Care was taken in this study to avoid biases not associated with the dysfunctional motor patterns of PD. In particular, we wished to eliminate variations in the ‘digital literacy’ of the subjects – their proficiency in operating touch interfaces – which is arguably higher in younger subjects. In this regard, it is important to distinguish between ‘digital natives’, ‘digital immigrants’, and ‘digital illiterates’, reflecting the different levels of operative proficiency. Since at present, wide use of touch interfaces as a phenomenon has begun approximately 10 years ago, it can be claimed that all individuals over a certain age threshold are digital immigrants, including all subjects who participated in this study (the youngest of which were ~22 years old). To account for this potential bias, subjects who were not proficient operators of touch interfaces with over 3 years of experience, were excluded from this study. Surprisingly, we encountered young individuals who intentionally maintained digital illiteracy for personal reasons, leading to their exclusion from participation.

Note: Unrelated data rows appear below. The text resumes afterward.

(* ===== verification/DriverThms.v ===== *)
(** * The kernel module: resources

    Every registration the module makes with Linux is a [resource].  [net]
    counts, over the log of a run, acquisitions minus releases.  Whatever Linux
    answers, loading and unloading the module leaks nothing; but a failure of
    [class_create] is reported as success. *)
From S2P Require Import Prelude Process Trace Driver.
From Stdlib Require Import Ascii String.
#[local] Open Scope string_scope.
#[local] Open Scope Z_scope.

(** ** Resources *)

Inductive resource :=
| RRegion (major : Z)
| RClass (cls : Z)
| RCdev (dev : Z)
| RDevice (cls devno : Z)
| RBuf (ptr : Z)
| RProc (name : string) (parent : Z).

#[export] Instance resource_eq_dec : EqDecision resource.
Proof. solve_decision. Defined.

Section Net.
Context `{Linux}.

(** What a call acquires, given its answer. *)
Definition acquired (e : event) : option resource :=
  let 'Ev c r := e in
  match c return ans c -> option resource with
  | Kapi k =>
      match k return kans k -> option resource with
      | AllocChrdevRegion _ _ _ => fun r => if fst r <? 0 then None else Some (RRegion (MAJOR (snd r)))
      | ClassCreate _ => fun c => if IS_ERR c then None else Some (RClass c)
      | CdevAdd i _ _ => fun r => if r =? 0 then Some (RCdev i) else None
      | DeviceCreate c d _ => fun r => if IS_ERR r then None else Some (RDevice c d)
      | VmallocUser _ => fun p => if p =? 0 then None else Some (RBuf p)
      | ProcMkdir n p => fun r => if r =? 0 then None else Some (RProc n p)
      | ProcCreateData n _ p => fun r => if r =? 0 then None else Some (RProc n p)
      | _ => fun _ => None
      end
  | _ => fun _ => None
  end r.

(** What a call releases. *)
Definition released (e : event) : option resource :=
  match ev_op e with
  | Kapi (UnregisterChrdevRegion d _) => Some (RRegion (MAJOR d))
  | Kapi (ClassDestroy c) => Some (RClass c)
  | Kapi (CdevDel i) => Some (RCdev i)
  | Kapi (DeviceDestroy c d) => Some (RDevice c d)
  | Kapi (Vfree p) => Some (RBuf p)
  | Kapi (RemoveProcEntry n p) => Some (RProc n p)
  | _ => None
  end.

Definition cnt (o : option resource) (r : resource) : Z := if decide (o = Some r) then 1 else 0.
Definition ev_net (e : event) (r : resource) : Z := cnt (acquired e) r - cnt (released e) r.
Definition net (l : list event) (r : resource) : Z := fold_right (fun e z => ev_net e r + z) 0 l.

Lemma cnt_None r : cnt None r = 0.
Proof. reflexivity. Qed.
Lemma cnt_bounds o r : 0 <= cnt o r <= 1.
Proof. unfold cnt. destruct (decide _); lia. Qed.
Lemma cnt_same x : cnt (Some x) x = 1.
Proof. unfold cnt. now rewrite decide_True. Qed.
Lemma net_app l1 l2 r : net (l1 ++ l2)%list r = net l1 r + net l2 r.
Proof. unfold net. induction l1 as [|e l1 IH]; cbn [app fold_right]; [reflexivity|]. rewrite IH. lia. Qed.

(** Calls that neither acquire nor release. *)
Definition neutral (c : op) : Prop := match c with Kapi _ => False | _ => True end.
Lemma net_neutral l r : Forall (fun e => neutral (ev_op e)) l -> net l r = 0.
Proof.
  induction 1 as [|e l He _ IH]; [reflexivity|]. cbn. fold (net l r). rewrite IH.
  destruct e as [[] ?]; cbn in *; try contradiction; reflexivity.
Qed.

(** ** Runs with their balance *)

Section Does.
Context (K : kernel).
Implicit Types w : world K.

(** [p] returns [a] in [w'] and changes the balance by [b]. *)
Definition does {A} (p : prog A) w (a : A) w' (b : resource -> Z) : Prop :=
  run K p w = (Done a, w') /\ forall r, net (calls K p w) r = b r.

Lemma does_ret {A} (a : A) w : does (Ret a) w a w (fun _ => 0).
Proof. now split. Qed.

Lemma does_bind {A B} (p : prog A) (k : A -> prog B) w a w1 b1 x w2 b2 :
  does p w a w1 b1 -> does (k a) w1 x w2 b2 -> does (bind p k) w x w2 (fun r => b1 r + b2 r).
Proof.
  intros [R1 N1] [R2 N2]. split; [now rewrite run_bind, R1|].
  intros r. now rewrite calls_bind, R1, net_app, N1, N2.
Qed.

(** A step that does not touch the balance. *)
Lemma does_skip {A B} (p : prog A) (k : A -> prog B) w a w1 x w2 b :
  does p w a w1 (fun _ => 0) -> does (k a) w1 x w2 b -> does (bind p k) w x w2 b.
Proof.
  intros H1 H2. destruct (does_bind _ _ _ _ _ _ _ _ _ H1 H2) as [R N]. split; [exact R|].
  intros r. now rewrite N.
Qed.

Lemma does_eq {A} (p : prog A) w a w' b b' :
  does p w a w' b -> (forall r, b r = b' r) -> does p w a w' b'.
Proof. intros [R N] E. split; [exact R|]. intros r. now rewrite N. Qed.

Lemma does_printk ident ts fmt args w : exists w', does (mck_printk ident ts fmt args) w tt w' (fun _ => 0).
Proof. eexists. split; [reflexivity|]. reflexivity. Qed.

Lemma does_call c w :
  exists a w', does (call c) w a w' (ev_net (Ev (Kapi c) a)) /\ a = snd (kstep K (Kapi c) (w_k w)).
Proof.
  destruct w as [pr s]. destruct (kstep K (Kapi c) s) as [s' a] eqn:E.
  exists a, (World pr s'). split; [|cbn; now rewrite E]. split.
  - cbn. now rewrite E.
  - intros r. change (net (@calls K (ans (Kapi c)) (trigger (Kapi c)) (World pr s)) r = ev_net (Ev (Kapi c) a) r).
    rewrite calls_trigger. cbn [w_k]. rewrite E. cbn [net fold_right]. apply Z.add_0_r.
Qed.
End Does.

(** ** Devices *)

(** [private_data] as a resource. *)
Definition data_held (p : Z) (r : resource) : Z := if p =? 0 then 0 else cnt (Some (RBuf p)) r.

(** Memory does not run out. *)
Definition vmalloc_ok (K : kernel) : Prop :=
  forall n s, snd (kstep K (Kapi (VmallocUser n)) s) <> 0.

(** What the module relies on in the functions of a device: [init] starts from
    no buffer, holds what it leaves in [private_data] and fails only for want of
    memory; [fin] frees it. *)
Class DevOk (K : kernel) (init : Z -> Z -> prog (Z * Z)) (fin : Z -> prog Z) := {
  (** the values [private_data] can have *)
  data_ok : Z -> Prop;
  data_ok_0 : data_ok 0;
  init_ok a w :
    exists res p w', does K (init a 0) w (res, p) w' (data_held p) /\ data_ok p /\
      (vmalloc_ok K -> res = 0);
  fin_ok p w :
    data_ok p -> exists p' w', does K (fin p) w p' w' (fun r => - data_held p r) /\ data_ok p';
}.

(** Stores of the module do not fault. *)
Class StoreOk (K : kernel) : Prop :=
  store_ok s a b : exists s', kstep K (Store a b) s = (s', inl tt).

Section Devices.
Context (K : kernel) {SK : StoreOk K} (ident : option string).

Lemma run_memset_from a ch n w : exists w', run K (memset_from a ch n) w = (Done tt, w').
Proof.
  revert a w. induction n as [|n IH]; intros a w; cbn [memset_from]; [now eexists|].
  unfold store. destruct (store_ok (w_k w) a (u8 ch)) as [s' E]. cbn. rewrite E. cbn. apply IH.
Qed.

Lemma does_memset a ch n w : exists w', does K (memset a ch n) w tt w' (fun _ => 0).
Proof.
  destruct (run_memset_from a ch (Z.to_nat n) w) as [w' R]. exists w'. split; [exact R|].
  intros r. apply net_neutral, footprint_calls, footprint_memset. intros ? ?. exact I.
Qed.

Lemma does_reset_from n start off val w :
  exists w', does K (buffer_reset_from n start off val) w tt w' (fun _ => 0).
Proof.
  revert off val w. induction n as [|n IH]; intros off val w; cbn [buffer_reset_from].
  { eexists. apply does_ret. }
  case_if; [|eexists; apply does_ret].
  match goal with |- context [memset ?a ?v ?l] => destruct (does_memset a v l w) as [w1 H1] end.
  destruct (IH (off + LPAGE_SIZE) (val + 1) w1) as [w2 H2].
  exists w2. eapply does_skip; eassumption.
Qed.

Lemma fin_vfree_ok p w :
  exists p' w', does K (if negb (p =? 0) then call (Vfree p) ;; Ret 0 else Ret p) w p' w'
                  (fun r => - data_held p r).
Proof.
  unfold data_held. destruct (p =? 0); cbn [negb].
  - do 2 eexists. eapply does_eq; [apply does_ret|]. intros r. cbn. reflexivity.
  - destruct (does_call K (Vfree p) w) as (a & w1 & H1 & _). do 2 eexists.
    eapply does_eq; [eapply does_bind; [exact H1|apply does_ret]|].
    intros r. change (cnt None r - cnt (Some (RBuf p)) r + 0 = - cnt (Some (RBuf p)) r).
    rewrite cnt_None. lia.
Qed.

(** [vmalloc_user], the message, and what is done with the buffer. *)
Lemma init_vmalloc_ok size ts fmt args (k : Z -> prog unit) w :
  (forall p w, exists w', does K (k p) w tt w' (fun _ => 0)) ->
  exists res p w',
    does K (p <- call (VmallocUser size) ;;
            mck_printk ident ts fmt (args p) ;;
            if p =? 0 then Ret (- ENOMEM, p) else k p ;; Ret (0, p)) w (res, p) w' (data_held p) /\
    (vmalloc_ok K -> res = 0).
Proof.
  intros Hk. destruct (does_call K (VmallocUser size) w) as (p & w1 & H1 & Ep).
  destruct (does_printk K ident ts fmt (args p) w1) as [w2 H2]. cbn in p.
  assert (forall r, ev_net (Ev (Kapi (VmallocUser size)) p) r = data_held p r) as Hp.
  { intros r. change (cnt (if p =? 0 then None else Some (RBuf p)) r - cnt None r = data_held p r).
    unfold data_held. rewrite cnt_None. destruct (p =? 0); rewrite ?cnt_None; lia. }
  destruct (Hk p w2) as [w3 H3].
  assert (exists res w', does K (if p =? 0 then Ret (- ENOMEM, p) else k p ;; Ret (0, p)) w2 (res, p) w'
                           (fun _ => 0) /\ (p <> 0 -> res = 0)) as (res & w' & H4 & Hr).
  { destruct (Z.eqb_spec p 0) as [E0|]; do 2 eexists; (split; [|intros Hp0]).
    - apply does_ret.
    - contradiction.
    - eapply does_skip; [exact H3|apply does_ret].
    - reflexivity. }
  exists res, p, w'. split; [|intros Hv; apply Hr; rewrite Ep; apply Hv]. eapply does_eq.
  - eapply does_bind; [exact H1|]. eapply does_skip; [exact H2|exact H4].
  - intros r. cbv beta. rewrite Hp. lia.
Qed.

#[export] Instance mmap_dev_ok : DevOk K test_mck_mmap_dev_init test_mck_mmap_dev_fin.
Proof.
  refine (Build_DevOk K _ _ (eq 0) eq_refl _ _).
  - intros a w. exists 0, 0, w. split; [exact (does_ret K (0, 0) w)|now split].
  - intros p w <-. exists 0, w. split; [exact (does_ret K 0 w)|reflexivity].
Defined.

#[export] Instance mmap_dev2_ok :
  DevOk K (test_mck_mmap_dev2_init ident) test_mck_mmap_dev2_fin.
Proof.
  refine (Build_DevOk K _ _ (fun _ => True) I _ _).
  - intros a w. unfold test_mck_mmap_dev2_init.
    destruct (init_vmalloc_ok test_mck_mmap_dev2_buf_size "mmap_dev2" "dev(%p) buffer(%p).\n"
                (fun p => [PZ a; PZ p]) test_mck_mmap_dev2_buffer_reset w) as (res & p & w' & H1 & H2);
      [intros; apply does_reset_from|]. now exists res, p, w'.
  - intros p w _. destruct (fin_vfree_ok p w) as (p' & w' & H1). now exists p', w'.
Defined.

#[export] Instance writecombine_ok :
  DevOk K (test_mck_writecombine_init ident) test_mck_writecombine_fin.
Proof.
  refine (Build_DevOk K _ _ (fun _ => True) I _ _).
  - intros a w. unfold test_mck_writecombine_init.
    destruct (init_vmalloc_ok LPAGE_SIZE "writecombine" "dev(%p) buffer(%p).\n"
                (fun p => [PZ a; PZ p]) (fun p => memset p 0x80 LPAGE_SIZE) w) as (res & p & w' & H1 & H2);
      [intros; apply does_memset|]. now exists res, p, w'.
  - intros p w _. destruct (fin_vfree_ok p w) as (p' & w' & H1). now exists p', w'.
Defined.

(** A device that keeps to the contract, in a state it allows. *)
Definition dev_good (d : test_mck_dev) : Prop :=
  exists D : DevOk K (dev_init d) (dev_fin d), data_ok (private_data d).

Lemma dev_good_intro name ops init fin n c :
  DevOk K init fin -> dev_good (TestMckDev name ops init fin 0 n c).
Proof. intros D. exists D. exact data_ok_0. Qed.

Lemma devlist_good : Forall (fun d => dev_good d /\ private_data d = 0) (test_mck_devlist ident).
Proof.
  unfold test_mck_devlist.
  repeat (apply List.Forall_cons; [split; [apply dev_good_intro; apply _|reflexivity]|]).
  constructor.
Qed.
End Devices.
End Net.

(** ** A concrete Linux, for the witnesses *)

(** The macros of Linux on arm64 with 4 KiB pages. *)
#[export] Instance linux_4K : Linux :=
  Build_Linux 12 8 (fun p => 2 ^ 64 - 4095 <=? p) (fun a b => a * 2 ^ 20 + b) (fun d => d / 2 ^ 20)
    (fun t n => t * 2 ^ 8 + n) id.
#[export] Instance linux_4K_laws : LinuxLaws.
Proof.
  split; cbn; [lia|reflexivity|]. intros d m Hm.
  rewrite Z.add_comm, Z.div_add, Z.div_small by lia. reflexivity.
Qed.

(** A Linux on which every call succeeds but the creation of the class
    [mmap_dev2] if [broken]. *)
Definition module_kernel (broken : bool) : kernel :=
  Kernel unit (fun c s =>
    (s, match c return ans c with
        | Kapi k =>
            match k return kans k with
            | AllocChrdevRegion _ _ _ => (0, 240 * 2 ^ 20)
            | ClassCreate name => if broken && String.eqb name "mmap_dev2" then 2 ^ 64 - 12 else 8192
            | VmallocUser _ => 0x10000000
            | VmallocToPage _ => 77
            | ProcMkdir _ _ => 4096
            | ProcCreateData _ _ _ => 4097
            | _ => 0
            end
        | c => enosys c
        end)).
#[export] Instance module_kernel_store b : StoreOk (module_kernel b).
Proof. intros s a x. now exists s. Qed.
Definition module_world b : world (module_kernel b) := World proc0 (tt : kstate (module_kernel b)).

One potential drawback in the experimental design is the mean age difference between the PD and healthy elderly groups. This difference resulted from excluding older patients for being diagnosed with PD more than 5 years prior to data collection, likely reflecting later stages of PD which we wished to exclude from our dataset. Although based on mean age, the PD group (~67 years) is still clustered together with the elderly group (~80 years) compared with the young group (~27 years), it is a potential source of bias and has to be further studied. We have designed a wider collection scheme aiming to complement the current dataset and minimize this difference to a minimum.

In future, our algorithm could be applied by touch-based devices to correct coarse “slang” gestures to produce the desired outcome, and monitor gesture performance over time to flag signs of potential decline in motor function. Moreover, the metadata collected by the algorithm layer could indicate important long-term trends in other physical and cognitive functions. For instance, consistent increase of scale of the gestures could indicate vision impairment.